The goal is to develop a world-model that translates the conceptual proposal [1, 2] into an empirically validated system, with explicit causal structure, calibrated uncertainty, and audit-ready explanations that make it suitable both as a research instrument for safety science and as a deployable guardrail for emerging AI agents.

[1] Yoshua Bengio, Michael Cohen, Damiano Fornasiere, Joumana Ghosn, Pietro Greiner, Matt MacDermott, Sören Mindermann, Adam Oberman, Jesse Richardson, Oliver Richardson, Marc-Antoine Rondeau, Pierre-Luc St-Charles, and David Williams-King. Superintelligent Agents Pose Catastrophic Risks: Can Scientist AI Offer a Safer Path? arXiv:2502.15657, 2025.

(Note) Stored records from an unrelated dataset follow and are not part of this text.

(* ===== verification/Kernel.v ===== *)
(** * The simulation kernel: [crates/chrono-sim/src/kernel.rs]

    The state behind the kernel's lock, and what the handles it gives to a node do
    to it: clock, network, storage, spawner. The rest of the kernel, from the
    crash of a node to the scheduler's loop, is in [Sim].

    A future is a value of an arbitrary type [F]. Whoever polls it, its waker is
    the identifier of its task, and waking is [mark_ready]. The [Arc] of a timer
    is a name in the map [k_slots], so that the future and the scheduled event that
    share one see the same cell. An operation that waits for the disk is two
    functions: what it does before it waits, which returns the timer, and what it
    does after. Functions that draw from the generator are in the monad [K]; they
    take the [fuel] of [below] and return [None] only when it runs out. Counters
    and byte counts are unbounded; sequence numbers, task and message identifiers
    wrap. The heap is a list: where two events have the same time and the same
    sequence number, an order the standard library leaves open, the one pushed
    first comes out first. *)

From Stdlib Require Import ZArith Lia.
From stdpp Require Import base tactics list list_numbers gmap sets sorting strings.
From S2P Require Import Prelude Codec Types RaftLog Client Msg Rng Time Wal WalState WalSegments Trace Fault.

Open Scope Z_scope.

Abbreviation TaskId := Z.

Inductive Role : Type := Server | Client.

#[export] Instance Role_eq_dec : EqDecision Role.
Proof. solve_decision. Defined.

(** ** Timers *)

Record TimerSlot : Type := mkTimerSlot { sl_fired : bool; sl_waker : option TaskId }.

Definition TimerSlot_new : TimerSlot := mkTimerSlot false None.

Inductive Action : Type :=
| Fire (slot : Z)
| Deliver (from to msg : Z) (payload : Bytes)
| ChaosTick
| Restart (node : NodeId)
| Heal (links : list (NodeId * NodeId))
| Resume (node : NodeId).

Record Timer : Type := mkTimer { t_at : Nanos; t_seq : Z; t_action : Action }.

#[export] Instance Action_eq_dec : EqDecision Action.
Proof. solve_decision. Defined.
#[export] Instance Timer_eq_dec : EqDecision Timer.
Proof. solve_decision. Defined.

(** [Ord for Timer]: by time, then by sequence number. *)
Definition Timer_le (a b : Timer) : bool :=
  (t_at a <? t_at b) || ((t_at a =? t_at b) && (t_seq a <=? t_seq b)).

Abbreviation TimerHeap := (list Timer).

Definition heap_push (t : Timer) (h : TimerHeap) : TimerHeap := h ++ [t].

Fixpoint heap_pop (h : TimerHeap) : option (Timer * TimerHeap) :=
  match h with
  | [] => None
  | t :: rest =>
      match heap_pop rest with
      | None => Some (t, [])
      | Some (m, rest') => if Timer_le t m then Some (t, rest) else Some (m, t :: rest')
      end
  end.

Definition heap_peek (h : TimerHeap) : option Timer := fst <$> heap_pop h.

(** ** Nodes *)

Record Envelope : Type := mkEnvelope {
  en_from : NodeId; en_to : NodeId; en_payload : Bytes; en_msg_id : Z
}.

#[export] Instance Envelope_eq_dec : EqDecision Envelope.
Proof. solve_decision. Defined.

(** A node. Its files are those of [WalSegments]; the identifier of a file, the
    hash of its name, is computed when it is asked for ([file_id]). *)
Record NodeState : Type := mkNode {
  nd_role : Role;
  nd_up : bool;
  nd_paused : bool;
  nd_mailbox : list Envelope;
  nd_recv_waiters : list TaskId;
  nd_files : gmap string FileState;
  nd_skew : Z;
  nd_drift_ppm : Z;
  nd_used_bytes : Z;
  nd_boots : Z;
  nd_rng : Xoshiro256ss
}.

Definition set_up (x : bool) (n : NodeState) : NodeState :=
  mkNode (nd_role n) x (nd_paused n) (nd_mailbox n) (nd_recv_waiters n) (nd_files n) (nd_skew n)
    (nd_drift_ppm n) (nd_used_bytes n) (nd_boots n) (nd_rng n).
Definition set_paused (x : bool) (n : NodeState) : NodeState :=
  mkNode (nd_role n) (nd_up n) x (nd_mailbox n) (nd_recv_waiters n) (nd_files n) (nd_skew n)
    (nd_drift_ppm n) (nd_used_bytes n) (nd_boots n) (nd_rng n).
Definition set_mailbox (x : list Envelope) (n : NodeState) : NodeState :=
  mkNode (nd_role n) (nd_up n) (nd_paused n) x (nd_recv_waiters n) (nd_files n) (nd_skew n)
    (nd_drift_ppm n) (nd_used_bytes n) (nd_boots n) (nd_rng n).
Definition set_recv_waiters (x : list TaskId) (n : NodeState) : NodeState :=
  mkNode (nd_role n) (nd_up n) (nd_paused n) (nd_mailbox n) x (nd_files n) (nd_skew n)
    (nd_drift_ppm n) (nd_used_bytes n) (nd_boots n) (nd_rng n).
Definition set_files (x : gmap string FileState) (n : NodeState) : NodeState :=
  mkNode (nd_role n) (nd_up n) (nd_paused n) (nd_mailbox n) (nd_recv_waiters n) x (nd_skew n)
    (nd_drift_ppm n) (nd_used_bytes n) (nd_boots n) (nd_rng n).
Definition set_skew (x : Z) (n : NodeState) : NodeState :=
  mkNode (nd_role n) (nd_up n) (nd_paused n) (nd_mailbox n) (nd_recv_waiters n) (nd_files n) x
    (nd_drift_ppm n) (nd_used_bytes n) (nd_boots n) (nd_rng n).
Definition set_used_bytes (x : Z) (n : NodeState) : NodeState :=
  mkNode (nd_role n) (nd_up n) (nd_paused n) (nd_mailbox n) (nd_recv_waiters n) (nd_files n)
    (nd_skew n) (nd_drift_ppm n) x (nd_boots n) (nd_rng n).
Definition set_boots (x : Z) (n : NodeState) : NodeState :=
  mkNode (nd_role n) (nd_up n) (nd_paused n) (nd_mailbox n) (nd_recv_waiters n) (nd_files n)
    (nd_skew n) (nd_drift_ppm n) (nd_used_bytes n) x (nd_rng n).
Definition set_rng (x : Xoshiro256ss) (n : NodeState) : NodeState :=
  mkNode (nd_role n) (nd_up n) (nd_paused n) (nd_mailbox n) (nd_recv_waiters n) (nd_files n)
    (nd_skew n) (nd_drift_ppm n) (nd_used_bytes n) (nd_boots n) x.

Definition string_bytes (name : string) : Bytes :=
  map (fun c => Z.of_N (Ascii.N_of_ascii c)) (String.list_ascii_of_string name).

Definition file_id (name : string) : Z := Fnv_bytes (string_bytes name) Fnv_new.

(** ** Statistics *)

Inductive Stat : Type :=
| polls | tasks_spawned | msgs_sent | msgs_delivered | msgs_dropped | msgs_duplicated
| msgs_corrupted | disk_writes | disk_bytes | fsyncs | torn_writes | lost_writes | crashes
| restarts | partitions | pauses | enospc | events.

#[export] Instance Stat_eq_dec : EqDecision Stat.
Proof. solve_decision. Defined.

Abbreviation Stats := (Stat -> Z).

(** ** The kernel *)

Section Kernel.
Context {F : Type}.

Record TaskSlot : Type := mkTask { tk_node : NodeId; tk_fut : option F }.

Record Inner : Type := mkInner {
  k_now : Nanos;
  k_seq : Z;
  k_timers : list Timer;
  k_tasks : gmap TaskId TaskSlot;
  k_ready : gset TaskId;
  k_next_task : TaskId;
  k_current : option TaskId;
  k_rng : Xoshiro256ss;
  k_trace : Recorder;
  k_nodes : gmap Z NodeState;
  k_blocked : gmap (Z * Z) Z;
  k_policy : FaultPolicy;
  k_next_msg : Z;
  k_stats : Stats;
  k_stop : bool;
  k_chaos_on : bool;
  k_slots : gmap Z TimerSlot;
  k_next_slot : Z;
  k_panic : option (Z * list Z)
}.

[2] Yoshua Bengio, Michael K. Cohen, Nikolay Malkin, Matt MacDermott, Damiano Fornasiere, Pietro Greiner, and Younesse Kaddar. Can a Bayesian Oracle Prevent Harm from an Agent? In Proceedings of UAI, PMLR 286:257–270, 2025.

[3] Tao Feng, Lizhen Qu, Niket Tandon, and Gholamreza Haffari. IRIS: An Iterative and Integrated Framework for Verifiable Causal Discovery in the Absence of Tabular Data. In Proceedings of ACL, 2025.

[4] Tao Feng, Lizhen Qu, Niket Tandon, Zhuang Li, Xiaoxi Kang, and Gholamreza Haffari. On the Reliability of Large Language Models for Causal Discovery. In Proceedings of ACL, 2025.

[5] Tao Feng, Lizhen Qu, Xiaoxi Kang, and Gholamreza Haffari. CausalScore. In Proceedings of COLING, 2025.

[6] Vy Vo, Lizhen Qu, Tao Feng, Yuncheng Hua, Xiaoxi Kang, Songhai Fan, Tim Dwyer, Lay-Ki Soon, and Gholamreza Haffari. ACCESS: A Benchmark for Abstract Causal Event Discovery and Reasoning. In Proceedings of NAACL, 2025.

[7] Hao Yang, Lizhen Qu, Ehsan Shareghi, and Gholamreza Haffari. Audio Is the Achilles' Heel: Red Teaming Audio Large Multimodal Models. In Proceedings of NAACL, 2025.